In this paper, we tailored the 3D ResNet to predict the OS of patients with PCNSL. To overcome the limitation of data sparsity, we introduced data augmentation and transfer learning, and we evaluated the results using r stratified k-fold cross-validation. To explain the results of our model, gradient-weighted class activation mapping was applied.
We obtained the best performance (the standard error) on post-contrast T1-weighted (T1Gd)—area under curve = 0.81(0.03), accuracy = 0.87(0.07), precision = 0.88(0.07), recall = 0.88(0.07) and F1-score = 0.87(0.07), while compared with ML-based models on clinical data and radiomics data, respectively, further confirming the stability of our model.

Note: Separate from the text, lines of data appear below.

(** * The EAS SDK schema encoder ([src/schema-encoder.ts])

    A shallow embedding of the [SchemaEncoder] class and the proofs of the
    properties stated about it.

    Layout:
    - [JS]          the JavaScript string and value operations the class uses;
    - [Ethers], [Multiformats]  the two libraries the class is written against,
                    as interfaces (fragment parser, ABI coder, CID codec), plus
                    the small pure utilities of ethers that are transcribed
                    ([isBytesLike], [formatBytes32String]);
    - the class itself, one definition per method, in a section over the two
      interfaces;
    - [Ref]         an executable reference implementation of both interfaces,
                    on which the encoder is run on concrete inputs;
    - the theorems. *)

From Stdlib Require Import Bool Arith ZArith NArith Lia List Ascii String.
From Stdlib Require Import Strings.Byte.
Import ListNotations.
Open Scope string_scope.
Set Warnings "-register-all".

(* ================================================================== *)
(** ** JavaScript strings *)

(** A JavaScript string is modelled by a Rocq [string]; each character
    stands for the UTF-16 code unit of the same number (0..255). *)

Module JS.

(** [\s] restricted to the code units below 256: TAB, LF, VT, FF, CR,
    SPACE and NBSP. *)
Definition is_whitespace (c : ascii) : bool :=
  let n := nat_of_ascii c in
  (Nat.leb 9 n && Nat.leb n 13) || Nat.eqb n 32 || Nat.eqb n 160.

(** [s.replace(/\s/g, '')] *)
Fixpoint remove_whitespace (s : string) : string :=
  match s with
  | EmptyString => EmptyString
  | String c t =>
      if is_whitespace c then remove_whitespace t
      else String c (remove_whitespace t)
  end.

Also, we observed that PCNSL is a whole-brain disease and in the cases where the OS is less than 1 year, it is more difficult to distinguish the tumor boundary from the normal part of the brain, which is consistent with the clinical outcome.
All these findings indicate that T1Gd can improve prognosis predictions of patients with PCNSL. To the best of our knowledge, this is the first time to use DL to explain model patterns in OS classification of patients with PCNSL.